The pledge in question, David Rusoe ‘18, reportedly touched down on the Red Planet at approximately 3pm EST yesterday. Contacted via satellite uplink, the nineteen-year-old Princeton student didn’t seem to have much to say regarding his interplanetary voyage. “Uh god, my head hurts so much. All I remember was slamming shots and raging on Tuesday night. I must have passed out after that last triple jägerbomb. Jesus, it smells like keystone and piss in here.”

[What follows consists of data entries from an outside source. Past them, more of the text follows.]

Lemma own_lock later st st' i : own_inv later st -> call_locked i st = Some st' -> own_inv later st'.
Proof.
  intros [Ha Hn Hc] E. unfold call_locked in E. destruct (sh_mu st); [done|].
  destruct (sh_calls st !! i) as [[args [| | |] req w]|] eqn:Hg; try done. rewrite allocXID_next in E.
  assert (next_xid (cl_nextID (sh_client st)) = iter_xid (length (sh_order st ++ [i])) n0) as Hx.
  { rewrite Hn, length_app. cbn [length]. by rewrite Nat.add_1_r, iter_xid_S. }
  destruct (Encoder.Err _) as [err|]; injection E as <-; (split; cbn [sh_client sh_order sh_calls cl_conn cl_nextID]; [done|done|]);
    intros j x Hj; (apply (insert_cases _ _ _ _ _ _ Hg) in Hj as [[-> ->]|[_ Hj]]; [|by apply owns_more, Hc]);
    split; try done.
  intros xid [= <-]. exists (length (sh_order st)). rewrite list_lookup_middle by done. split; [done|]. by rewrite iter_xid_S, Hn.
Qed.

Lemma own_read later st st' i : own_inv later st -> worker_read i st = Some st' -> own_inv later st'.
Proof.
  intros Hi E. pose proof Hi as [Ha Hn Hc]. unfold worker_read in E.
  destruct (sh_calls st !! i) as [[args pc req [| | |]]|] eqn:Hg; try done.
  destruct (starved _) eqn:Hst; [done|]. pose proof (starved_decided _ later Hst) as Hdec.
  destruct (ReadRecord (nc_in (cl_conn (sh_client st)))) as [res r] eqn:Er. injection E as <-.
  destruct (aligned_read recs _ _ _ Hrecs Ha Hdec) as [Ha' Hres]. pose proof (Hc _ _ Hg) as [Hx Hd Hr].
  eapply own_moves; [done|exact Hg| |exact Ha'|done].
  split; [done| |done]. cbn. intros reply [= E]. destruct res as [err|reply']; [done|]. injection E as ->. by apply Hres.
Qed.

Lemma own_finish later st st' i : own_inv later st -> call_finished i st = Some st' -> own_inv later st'.
Proof.
  intros Hi E. pose proof Hi as [Ha Hn Hc]. unfold call_finished in E.
  destruct (sh_calls st !! i) as [[args [| |xid|] req [| | |res]]|] eqn:Hg; try done.
  destruct (match res with inl _ => _ | inr _ => _ end) as [err a] eqn:Ed. injection E as <-.
  pose proof (Hc _ _ Hg) as [Hx Hd _]. destruct (Hx xid eq_refl) as (k & Hk & ->).
  apply own_unlock, (own_moves later st i _ _ (sh_client st) Hi Hg); [|done|done].
  split; [done|done|]. cbn. intros a' [= -> <-]. destruct res as [e|reply]; [done|]. exists k, reply. split_and!; [done|by apply Hd|done].
Qed.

Said Callahan “Yeah, we just saw David passed out in the corner of that pregame and thought ‘wouldn’t it be funny if he just woke up on Mars?’ So we drew a whole bunch of dicks on him in sharpie and threw him in the rocket. It’s pretty crazy he was passed out for the whole three months though. We go pretty hard in Sig Kap.”
A couple hours later, David Rusoe seemed to be adjusting well to the F. U. C. K. D. A. V. I. D. Command Module, his new home on the Martian surface. “Yeah, very funny guys. But seriously, can you let me out of here, now? I can’t see anything but all these little dials and that screen that just keeps flashing ‘WELCOME TO MARS BITCH.’ I really need to go to class now.”
Callahan assured The Tiger staff that Rusoe will be returning to Princeton in time for his spring semester finals. “Honestly, we thought it would be pretty funny if we just left him there and let him, like, Matt Damon his way out. But the space company said we had to bring him back. It’s alright though. We left him some stuff to keep him occupied on his way home.”
At press time, Rusoe seemed less optimistic about his return trip. “I’m still not really sure what’s going on guys. I’m getting worried though. There’s a cabinet here that says ‘RETURN PROVISIONS: 90 DAYS’ and it just has two beer kegs, a pile of stale saltines, and an iPod stuck playing ‘Red Solo Cup’ on repeat.”
In the meantime, Sigma Omega Kappa is already making plans for their next stunt. Reportedly, they are working on a time machine to send a pledge to Salem, Massachusetts wearing only a pair of Google glasses and a Harry Potter costume.